Because I would have thought that a university could find much better ways of spending the best part of a million pounds per year. I really, really don’t understand why this happens in America. It just doesn’t make sense to me.
PZ Myers says
Alumni donors are a big part of it. Every university has a staffed office dedicated to coaxing alumni to give them money, or leave a big chunk in the will, and what do rich people want? Not to endow a poet, but to have their name in big bold letters on a stadium.
One reason they’re important to an outsized degree is that state governments have been starving their colleges.
microraptor says
Is it true that football programs are a net drain on the schools, or is that only for high schools and cities that build NFL stadiums?
What a Maroon, living up to the 'nym says
It’d be interesting to see how the median coach’s salary compares to the average. Having gone to a (bad (in football)) Division 3 school as an undergrad, and a school that puts more stock in basketball as a grad student, I suspect there’s a skewed distribution there.
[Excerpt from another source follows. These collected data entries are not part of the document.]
Lemma float_ltb_irrefl (a b : float) : Float.ltb a b = true -> Float.eqb a b = false.
Proof.
  destruct a as [|[]|x], b as [|[]|y]; float_simpl.
  intros Hab. apply Qlt_bool_spec in Hab.
  destruct (Qeq_bool x y) eqn:He; [|reflexivity]. to_Q.
  rewrite He in Hab. exfalso. exact (Qlt_irrefl _ Hab).
Qed.

Lemma string_ltb_asym (s t : string) : String.ltb s t = true -> String.ltb t s = false.
Proof.
  unfold String.ltb. rewrite (String.compare_antisym t s).
  now destruct (String.compare s t).
Qed.

Lemma string_compare_refl (s : string) : String.compare s s = Eq.
Proof.
  pose proof (String.compare_antisym s s) as H.
  destruct (String.compare s s); [reflexivity|discriminate|discriminate].
Qed.

Lemma string_ltb_irrefl (s t : string) : String.ltb s t = true -> String.eqb s t = false.
Proof.
  intros Hlt. destruct (String.eqb_spec s t) as [->|]; [|reflexivity].
  unfold String.ltb in Hlt. now rewrite string_compare_refl in Hlt.
Qed.

Lemma string_ltb_total (s t : string) :
  String.ltb s t = false -> String.eqb s t = false -> String.ltb t s = true.
Proof.
  unfold String.ltb. intros Hlt He. rewrite (String.compare_antisym t s).
  destruct (String.compare s t) eqn:Hc; [|discriminate|reflexivity].
  apply String.compare_eq_iff in Hc. subst t. now rewrite String.eqb_refl in He.
Qed.

Lemma string_ltb_trans (s t u : string) :
  String.ltb s t = true -> String.ltb t u = true -> String.ltb s u = true.
Proof.
  unfold String.ltb. intros Hst Htu.
  assert (H1 : OrdersEx.String_as_OT.lt s t).
  { unfold OrdersEx.String_as_OT.lt.
    change (OrdersEx.String_as_OT.compare s t) with (String.compare s t).
    now destruct (String.compare s t). }
  assert (H2 : OrdersEx.String_as_OT.lt t u).
  { unfold OrdersEx.String_as_OT.lt.
    change (OrdersEx.String_as_OT.compare t u) with (String.compare t u).
    now destruct (String.compare t u). }
  pose proof (StrictOrder_Transitive s t u H1 H2) as H3.
  unfold OrdersEx.String_as_OT.lt in H3.
  change (OrdersEx.String_as_OT.compare s u) with (String.compare s u) in H3.
  now rewrite H3.
Qed.

Lemma string_ltb_negtrans (s t u : string) :
  String.ltb s t = false -> String.ltb t u = false -> String.ltb s u = false.
Proof.
  intros Hst Htu. destruct (String.ltb s u) eqn:Hsu; [|reflexivity].
  destruct (String.eqb_spec s t) as [->|Hne]; [congruence|].
  assert (Hts : String.ltb t s = true).
  { apply string_ltb_total; [exact Hst|]. now apply String.eqb_neq. }
  pose proof (string_ltb_trans t s u Hts Hsu). congruence.
Qed.

End ComponentOrders.

Section ScriptAndClass.
Import Pandas.

Lemma script_high_corr_pairs (m : CorrelationMatrix) :
  CorrelationScript.high_corr_pairs m =
  List.map (fun x => (Float.abs (snd x), snd x, fst (fst x), snd (fst x)))
           (CorrelationAnalyzer.high_corr_pairs m).
Proof.
  rewrite high_corr_pairs_upper. unfold CorrelationScript.high_corr_pairs.
  rewrite (flat_map_pairs
             (fun i j =>
                if Float.gtb (Float.abs (iloc m i j)) CorrelationAnalyzer.threshold
                then [(Float.abs (iloc m i j), iloc m i j,
                       CorrelationAnalyzer.name_at m i, CorrelationAnalyzer.name_at m j)]
                else [])
             (fun i => seq (i + 1) (length (names m) - (i + 1)))).
  rewrite (flat_map_if (CorrelationAnalyzer.strong m)
             (fun p => (Float.abs (iloc m (fst p) (snd p)), iloc m (fst p) (snd p),
                        CorrelationAnalyzer.name_at m (fst p),
                        CorrelationAnalyzer.name_at m (snd p)))).
  rewrite List.map_map. reflexivity.
Qed.

(** The tuples that the script sorts: a coefficient that is a number, with
    its absolute value in front. *)
Lemma script_tuples_keyed (m : CorrelationMatrix) :
  List.Forall (fun x : float * float * string * string =>
                 Float.isnan (snd (fst (fst x))) = false /\
                 fst (fst (fst x)) = Float.abs (snd (fst (fst x))))
              (CorrelationScript.high_corr_pairs m).
Proof.
  rewrite script_high_corr_pairs. apply List.Forall_map.
  apply (List.Forall_impl _ (P := fun x => Float.isnan (snd x) = false));
    [|apply high_corr_pairs_not_nan].
  intros [[s t] c] Hc. cbn [fst snd] in *. now split.
Qed.

Lemma tuple_ltb_lex (a c a' c' : float) (s t s' t' : string) :
  CorrelationScript.tuple_ltb (a, c, s, t) (a', c', s', t') =
  lex_ltb Float.eqb Float.ltb
    (lex_ltb Float.eqb Float.ltb (lex_ltb String.eqb String.ltb String.ltb))
    (a, (c, (s, t))) (a', (c', (s', t'))).
Proof. reflexivity. Qed.

Lemma string_pair_asym (p q : string * string) :
  lex_ltb String.eqb String.ltb String.ltb p q = true ->
  lex_ltb String.eqb String.ltb String.ltb q p = false.
Proof.
  apply (lexicographic_asym (fun _ => True) (fun _ => True)); try exact I; intros.
  - now rewrite String.eqb_sym.
  - now apply string_ltb_asym.
  - now apply string_ltb_asym.
Qed.

Lemma string_pair_negtrans (p q r : string * string) :
  lex_ltb String.eqb String.ltb String.ltb p q = false ->
  lex_ltb String.eqb String.ltb String.ltb q r = false ->
  lex_ltb String.eqb String.ltb String.ltb p r = false.
Proof.
  apply (lexicographic_negtrans (fun _ => True) (fun _ => True)); try exact I; intros;
    repeat match goal with
           | H : String.eqb _ _ = true |- _ => apply String.eqb_eq in H; subst
           end;
    try reflexivity.
  - apply String.eqb_refl.
  - apply String.eqb_refl.
  - now apply string_ltb_total.
  - now apply (string_ltb_trans a b c).
  - now apply string_ltb_irrefl.
  - now apply string_ltb_asym.
  - now apply (string_ltb_negtrans r0 r' r'').
Qed.

Lemma float_tail_asym (p q : float * (string * string)) :
  lex_ltb Float.eqb Float.ltb (lex_ltb String.eqb String.ltb String.ltb) p q = true ->
  lex_ltb Float.eqb Float.ltb (lex_ltb String.eqb String.ltb String.ltb) q p = false.
Proof.
  apply (lexicographic_asym (fun _ => True) (fun _ => True)); try exact I; intros.
  - now apply float_eqb_sym.
  - now apply ltb_asym.
  - now apply string_pair_asym.
Qed.

Lemma float_tail_negtrans (p q r : float * (string * string)) :
  Float.isnan (fst p) = false -> Float.isnan (fst q) = false -> Float.isnan (fst r) = false ->
  lex_ltb Float.eqb Float.ltb (lex_ltb String.eqb String.ltb String.ltb) p q = false ->
  lex_ltb Float.eqb Float.ltb (lex_ltb String.eqb String.ltb String.ltb) q r = false ->
  lex_ltb Float.eqb Float.ltb (lex_ltb String.eqb String.ltb String.ltb) p r = false.
Proof.
  intros Hp Hq Hr.
  apply (lexicographic_negtrans (fun a => Float.isnan a = false) (fun _ => True));
    try exact I; try assumption; intros.
  - now apply float_eqb_sym.
  - now apply (float_eqb_trans a b c).
  - now apply float_ltb_left.
  - now apply float_ltb_right.
  - now apply float_ltb_total.
  - now apply (float_ltb_trans a b c).
  - now apply float_ltb_irrefl.
  - now apply ltb_asym.
  - now apply (string_pair_negtrans r0 r' r'').
Qed.

Lemma tuple_ltb_asym (x y : float * float * string * string) :
  CorrelationScript.tuple_ltb x y = true -> CorrelationScript.tuple_ltb y x = false.
Proof.
  destruct x as [[[a c] s] t], y as [[[a' c'] s'] t']. rewrite !tuple_ltb_lex.
  apply (lexicographic_asym (fun _ => True) (fun _ => True)); try exact I; intros.
  - now apply float_eqb_sym.
  - now apply ltb_asym.
  - now apply float_tail_asym.
Qed.

Lemma tuple_ltb_negtrans (x y z : float * float * string * string) :
  Float.isnan (fst (fst (fst x))) = false /\ Float.isnan (snd (fst (fst x))) = false ->
  Float.isnan (fst (fst (fst y))) = false /\ Float.isnan (snd (fst (fst y))) = false ->
  Float.isnan (fst (fst (fst z))) = false /\ Float.isnan (snd (fst (fst z))) = false ->
  CorrelationScript.tuple_ltb x y = false -> CorrelationScript.tuple_ltb y z = false ->
  CorrelationScript.tuple_ltb x z = false.
Proof.
  destruct x as [[[a c] s] t], y as [[[a' c'] s'] t'], z as [[[a'' c''] s''] t''].
  cbn [fst snd]. intros [Ha Hc] [Ha' Hc'] [Ha'' Hc'']. rewrite !tuple_ltb_lex.
  apply (lexicographic_negtrans (fun a => Float.isnan a = false)
           (fun r : float * (string * string) => Float.isnan (fst r) = false));
    try assumption; intros.
  - now apply float_eqb_sym.
  - now apply (float_eqb_trans a0 b c0).
  - now apply float_ltb_left.
  - now apply float_ltb_right.
  - now apply float_ltb_total.
  - now apply (float_ltb_trans a0 b c0).
  - now apply float_ltb_irrefl.
  - now apply ltb_asym.
  - now apply (float_tail_negtrans r r' r'').
Qed.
Also, I suspect there’s a similar story to tell about men’s basketball coaches (though perhaps not quite so extreme).
annetaylor says
I remember the outrage generated a few decades back, when a particular state-supported university slashed its library budget to buy new stadium lights for the upcoming, televised-football season. Promises to replace the funds were mouthed and an ‘OH Do Shut-up!’ attitude was taken when those funds didn’t materialize later.
I vowed not to apply to Big F*cking Sports Programs for education or employment anymore and have been hanging with the Wheezing Dorks ever since. (Of course, we have stellar athletes here, but that’s not why they’re here.)
Anne
Nerd of Redhead, Dances OM Trolls says
Microraptor @16
An idea of what top football universities earn and where it goes.
Reginald Selkirk says
The Ivy League is not a general term for stodgy eastern colleges. It is an actual entity. Member institutions of the Ivy League are Brown, Columbia, Cornell, Dartmouth, Harvard, Penn, Princeton and Yale. Johns Hopkins is not a member.
Synonym: the Ancient Eight
kentreniche says
Wow! I was a correctional educator for the California Dept. of Corrections and I made more than a tenured professor!
microraptor says
So while we’re on the subject, how much sense does it make for a dean to make that much over a tenured professor?
cartomancer says
Going along with the notion that you actually want a top-class PE teacher for your seat of higher learning, because reasons… do you actually need to pay them such a vast sum? If you paid them, say, what you pay the professoriate, would you not be able to find anyone to do the job just as well?
What exactly is it about this position that makes it so specialised? I mean, sure, I couldn’t do it, because I hate physical activity of all kinds, but I doubt it’s an especially skilled task to undertake. No more skilled than a PE teacher in a secondary school, that’s for sure, and they seem to get enough of those with the mediocre pay on offer. Are there only seven or eight people who are qualified for this job in the entire United States, and all the universities are clamouring for those people so much that they’re willing to flush away entire departmental budgets each year to pay them?
anbheal says
I couldn’t get the graphic to paste here, but the ESPN article is here: http://www.espn.com/espn/feature/story/_/id/22454170/highest-paid-state-employees-include-ncaa-coaches-nick-saban-john-calipari-dabo-swinney-bill-self-bob-huggins
In all but 11 states a football coach or basketball coach is, by far, the highest paid public employee. A shout out to New England (sans RI) for a good showing here.